Problem to solve: Which lines of the records below contain the string "iota"? Report each of them.

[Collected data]
....

Lemma eeprom_read_spec a buf len d :
  0 <= a < 2 ^ 16 -> 0 < len < 2 ^ 16 ->
  let '(ok, buf', d') := svc_eeprom_read true a (Some buf) len d in
  (forall x, cells d' x = cells d x) /\
  (ok = true -> buf' = Some (window (cells d) a (Z.to_nat len))).
Proof.
  intros Ha Hlen. unfold svc_eeprom_read. destruct (Z.eqb_spec len 0); [lia |]. simpl orb. cbv iota.
  change (mk_i2c_msg SVC_EEPROM_I2C_ADDR_7BIT RT_I2C_WR _ 2) with (wr (addr_bytes a)).
  destruct (rt_i2c_transfer (wr (addr_bytes a)) d) as [[n1 b1] d1] eqn:E1.
  apply transfer_address in E1 as [Hc1 Hp1]; [| done].
  destruct (Z.eqb_spec n1 1); simpl; [| done].
  change (mk_i2c_msg SVC_EEPROM_I2C_ADDR_7BIT RT_I2C_RD buf len) with (rd buf len).
  destruct (rt_i2c_transfer (rd buf len) d1) as [[n2 b2] d2] eqn:E2.
  apply transfer_read in E2 as [Hc2 Hr2]; [| done].
  split; [intros x; by rewrite Hc2 |]. intros Hok%Z.eqb_eq. rewrite Hr2, Hp1 by done.
  f_equal. apply window_ext. auto.
Qed.
End Laws.

Section Ready.
Context {D : Type} `{EepromReady D}.

Lemma write_page_ready a l len d :
  ready d -> 0 < len <= 32 -> len <= Z.of_nat (length l) ->
  let '(ok, d') := svc_eeprom_write_page true a (Some l) len d in ok = true /\ ready d'.
Proof.
  intros Hr Hlen Hl. unfold svc_eeprom_write_page, SVC_EEPROM_PAGE_SIZE.
  destruct (Z.eqb_spec len 0); [lia |]. destruct (Z.ltb_spec 32 len); [lia |]. simpl orb. cbv iota.
  set (chunk := take (Z.to_nat len) l).
  assert (Z.of_nat (length chunk) = len) as Hc by (unfold chunk; rewrite length_take; lia).
  replace (mk_i2c_msg SVC_EEPROM_I2C_ADDR_7BIT RT_I2C_WR _ (u16 (len + 2)))
    with (wr (addr_bytes a ++ chunk)).
  2:{ unfold wr. f_equal. simpl. rewrite u16_id by wraps. lia. }
  destruct (ready_page a chunk d Hr) as (buf & d' & -> & Hr');
    [intros ->; simpl in Hc; lia | lia | done].
Qed.

Lemma write_loop_ready fuel addr data offset d ok d' :
  ready d -> 0 <= addr -> addr + Z.of_nat (length data) <= 2 ^ 16 -> Z.of_nat (length data) < 2 ^ 16 ->
  0 <= offset <= Z.of_nat (length data) ->
  svc_eeprom_write_loop fuel true addr data (Z.of_nat (length data)) offset d = Some (ok, d') ->
  ok = true /\ ready d'.
Proof.
  intros Hr Ha Hal Hlen. revert offset d Hr. induction fuel as [|fuel IH]; intros offset d Hr Ho; [done |].
  cbn [svc_eeprom_write_loop]. set (len := Z.of_nat (length data)) in *.
  destruct (Z.ltb_spec offset len) as [Hlt|Hge]; [| by intros [= <- <-]].
  unfold SVC_EEPROM_PAGE_SIZE. cbv zeta.
  rewrite (u16_id (32 - _)), (u16_id (len - offset)) by wraps.
  set (wl := if _ <? _ then _ else _).
  assert (0 < wl <= len - offset /\ wl <= 32) as [Hwl Hp] by (unfold wl; case_match; bool_hyps; lia).
  rewrite (u16_id (offset + wl)) by wraps.
  pose proof (write_page_ready (u16 (addr + offset)) (drop (Z.to_nat offset) data) wl d Hr ltac:(lia)
                ltac:(rewrite length_drop; lia)) as Hw.
  destruct (svc_eeprom_write_page _ _ _ _ d) as [ok1 d1]. destruct Hw as [-> Hr1]. cbn [negb].
  apply IH; [done | lia].
Qed.

Lemma eeprom_write_ready a l d ok d' :
  ready d -> 0 <= a -> a + Z.of_nat (length l) <= 2 ^ 16 -> Z.of_nat (length l) < 2 ^ 16 -> l <> [] ->
  svc_eeprom_write true a (Some l) (Z.of_nat (length l)) d = Some (ok, d') -> ok = true /\ ready d'.
Proof.
  intros Hr Ha Hal Hl Hne. unfold svc_eeprom_write.
  destruct (Z.eqb_spec (Z.of_nat (length l)) 0); [destruct l; [done | simpl in *; lia] |].
  apply write_loop_ready; done || lia.
Qed.

Lemma eeprom_read_ready a buf len d :
  ready d -> 0 < len ->
  let '(ok, _, d') := svc_eeprom_read true a (Some buf) len d in ok = true /\ ready d'.
Proof.
  intros Hr Hlen. unfold svc_eeprom_read. destruct (Z.eqb_spec len 0); [lia |]. simpl orb. cbv iota.
  change (mk_i2c_msg SVC_EEPROM_I2C_ADDR_7BIT RT_I2C_WR _ 2) with (wr (addr_bytes a)).
  destruct (ready_address a d Hr) as (b1 & d1 & -> & Hr1). simpl.
  change (mk_i2c_msg SVC_EEPROM_I2C_ADDR_7BIT RT_I2C_RD buf len) with (rd buf len).
  by destruct (ready_read buf len d1 Hr1 Hlen) as (b2 & d2 & -> & Hr2).
Qed.
End Ready.

(** ** A chip

    A 64 KiB serial EEPROM with 32-byte pages: a page write wraps inside its
    page and keeps the chip busy for 5 ms, during which it does not answer. *)
Module Chip.
Record chip := mk_chip { mem : Z -> Z; ptr : Z; busy : Z }.

(** Address of byte [i] of a page write from [a]. *)
Definition page_addr (a : Z) (i : nat) : Z := a / 32 * 32 + (a + Z.of_nat i) mod 32.

Fixpoint store (a : Z) (i : nat) (l : list Z) (m : Z -> Z) : Z -> Z :=
  match l with
  | [] => m
  | b :: l => store a (S i) l (fun x => if x =? page_addr a i then b else m x)
  end.

Definition transfer (msg : rt_i2c_msg) (d : chip) : Z * list Z * chip :=
  if negb (i2c_addr msg =? SVC_EEPROM_I2C_ADDR_7BIT) || (0 <? busy d) then (-1, i2c_buf msg, d)
  else match i2c_flag msg, i2c_buf msg with
  | RT_I2C_WR, [hi; lo] => (1, i2c_buf msg, mk_chip (mem d) (256 * hi + lo) 0)
  | RT_I2C_WR, hi :: lo :: l =>
      (1, i2c_buf msg, mk_chip (store (256 * hi + lo) 0 l (mem d)) (256 * hi + lo) 5)
  | RT_I2C_WR, _ => (-1, i2c_buf msg, d)
  | RT_I2C_RD, _ =>
      (1, window (fun x => u8 (mem d x)) (ptr d) (Z.to_nat (i2c_len msg)), mk_chip (mem d) (ptr d + i2c_len msg) 0)
  end.

#[global] Instance chip_bus : I2cBus chip := {
  rt_i2c_transfer := transfer;
  rt_thread_mdelay ms d := mk_chip (mem d) (ptr d) (Z.max 0 (busy d - ms))
}.

Lemma addr_value a : 0 <= a < 2 ^ 16 -> 256 * u8 (Z.shiftr a 8) + u8 (Z.land a 255) = a.
Proof.
  intros Ha. rewrite Z.shiftr_div_pow2 by lia. change 255 with (Z.ones 8).
  rewrite Z.land_ones by lia. wraps.
Qed.

Lemma page_addr_in a i : a mod 32 + Z.of_nat i < 32 -> page_addr a i = a + Z.of_nat i.
Proof. unfold page_addr. lia. Qed.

....

Solution to this problem:
  intros Ha Hlen. unfold svc_eeprom_read. destruct (Z.eqb_spec len 0); [lia |]. simpl orb. cbv iota.
  destruct (Z.eqb_spec len 0); [lia |]. destruct (Z.ltb_spec 32 len); [lia |]. simpl orb. cbv iota.
  intros Hr Hlen. unfold svc_eeprom_read. destruct (Z.eqb_spec len 0); [lia |]. simpl orb. cbv iota.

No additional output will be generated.